[Stored items]
========================================

(** * Library Management System (real_world_example.py)

    A shallow embedding of the in-memory library example: catalog items,
    patrons, the observer hub, the transaction log and the circulation
    operations of [LibrarySystem], followed by the properties of the
    specification that were checked against it.

    Conventions of the embedding.
    - Python objects held in the system's dictionaries are records; a method
      that mutates [self] returns the updated record, and the system writes
      it back under the key it was found under (the dictionary holds the
      object itself, so the mutation is visible there).
    - Python dictionaries keep insertion order; they are association lists
      with unique keys ([Dict]).
    - [datetime.now()] is an input: every call site takes its own reading.
    - Exceptions are an explicit outcome ([Raised]); the state reached when
      an exception leaves a method is part of the result.
    - Python floats are modelled by [PyFloat.pyfloat]: the rational a finite
      float denotes, the two infinities and NaN.  Rounding is not modelled.
    - Strings are byte strings; [lower] folds the ASCII letters.
    - [getattr] finds the properties of an item and the fields behind
      them, as the classes define them; what an item has from its class
      beside these (methods, [__doc__], what [object] gives every
      instance) depends on the interpreter and is an input, like the
      clock. *)

From Stdlib Require Import ZArith QArith Qabs Bool List String Ascii Lia Lqa.
From Stdlib Require Import DecimalString Permutation Sorted.
Import ListNotations.

Local Open Scope Z_scope.

(* ================================================================== *)
(** * Part I: the embedding *)

(* ------------------------------------------------------------------ *)
(** ** Outcomes of a call *)

Inductive exn : Type :=
| OverflowError   (* datetime / timedelta out of range *)
| KeyError        (* missing dictionary key *)
| ObserverError.  (* raised inside an observer's update *)

Inductive outcome (A : Type) : Type :=
| Returned (a : A)
| Raised (e : exn).
Arguments Returned {A} a.
Arguments Raised {A} e.

Definition bind_outcome {A B} (m : outcome A) (k : A -> outcome B) : outcome B :=
  match m with
  | Returned a => k a
  | Raised e => Raised e
  end.

(* ------------------------------------------------------------------ *)
(** ** datetime and timedelta *)

Module DateTime.

(** A naive [datetime]: microseconds since 0001-01-01T00:00:00. *)
Definition datetime : Type := Z.
(** A [timedelta]: a signed number of microseconds. *)
Definition timedelta : Type := Z.

Definition US_PER_DAY : Z := 86400000000.

(** [datetime.max] is 9999-12-31T23:59:59.999999, the last microsecond of
    day 3652059 of the proleptic calendar. *)
Definition MAXORDINAL : Z := 3652059.
Definition datetime_max : datetime := MAXORDINAL * US_PER_DAY - 1.

(** [timedelta(days=d)]: the constructor refuses more than 999999999 days
    in either direction. *)
Definition MAX_DELTA_DAYS : Z := 999999999.
Definition timedelta_of_days (d : Z) : outcome timedelta :=
  if MAX_DELTA_DAYS <? Z.abs d then Raised OverflowError
  else Returned (d * US_PER_DAY).

(** [t + delta]: the sum must be a representable date. *)
Definition add (t : datetime) (delta : timedelta) : outcome datetime :=
  let r := t + delta in
  if (r <? 0) || (datetime_max <? r) then Raised OverflowError
  else Returned r.

(** [a - b] of two datetimes, and the [.days] field of the difference
    (timedelta normalises with a floor, so [.days] is negative as soon as
    the difference is). *)
Definition sub (a b : datetime) : timedelta := a - b.
Definition days (delta : timedelta) : Z := delta / US_PER_DAY.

========================================

• Work order: Copy exactly. Start at the line containing "Definition MAXORDINAL : Z := 3652059." and continue through the last line of the records.

• Solution below:
Definition MAXORDINAL : Z := 3652059.
Definition datetime_max : datetime := MAXORDINAL * US_PER_DAY - 1.

(** [timedelta(days=d)]: the constructor refuses more than 999999999 days
    in either direction. *)
Definition MAX_DELTA_DAYS : Z := 999999999.
Definition timedelta_of_days (d : Z) : outcome timedelta :=
  if MAX_DELTA_DAYS <? Z.abs d then Raised OverflowError
  else Returned (d * US_PER_DAY).

(** [t + delta]: the sum must be a representable date. *)
Definition add (t : datetime) (delta : timedelta) : outcome datetime :=
  let r := t + delta in
  if (r <? 0) || (datetime_max <? r) then Raised OverflowError
  else Returned r.

(** [a - b] of two datetimes, and the [.days] field of the difference
    (timedelta normalises with a floor, so [.days] is negative as soon as
    the difference is). *)
Definition sub (a b : datetime) : timedelta := a - b.
Definition days (delta : timedelta) : Z := delta / US_PER_DAY.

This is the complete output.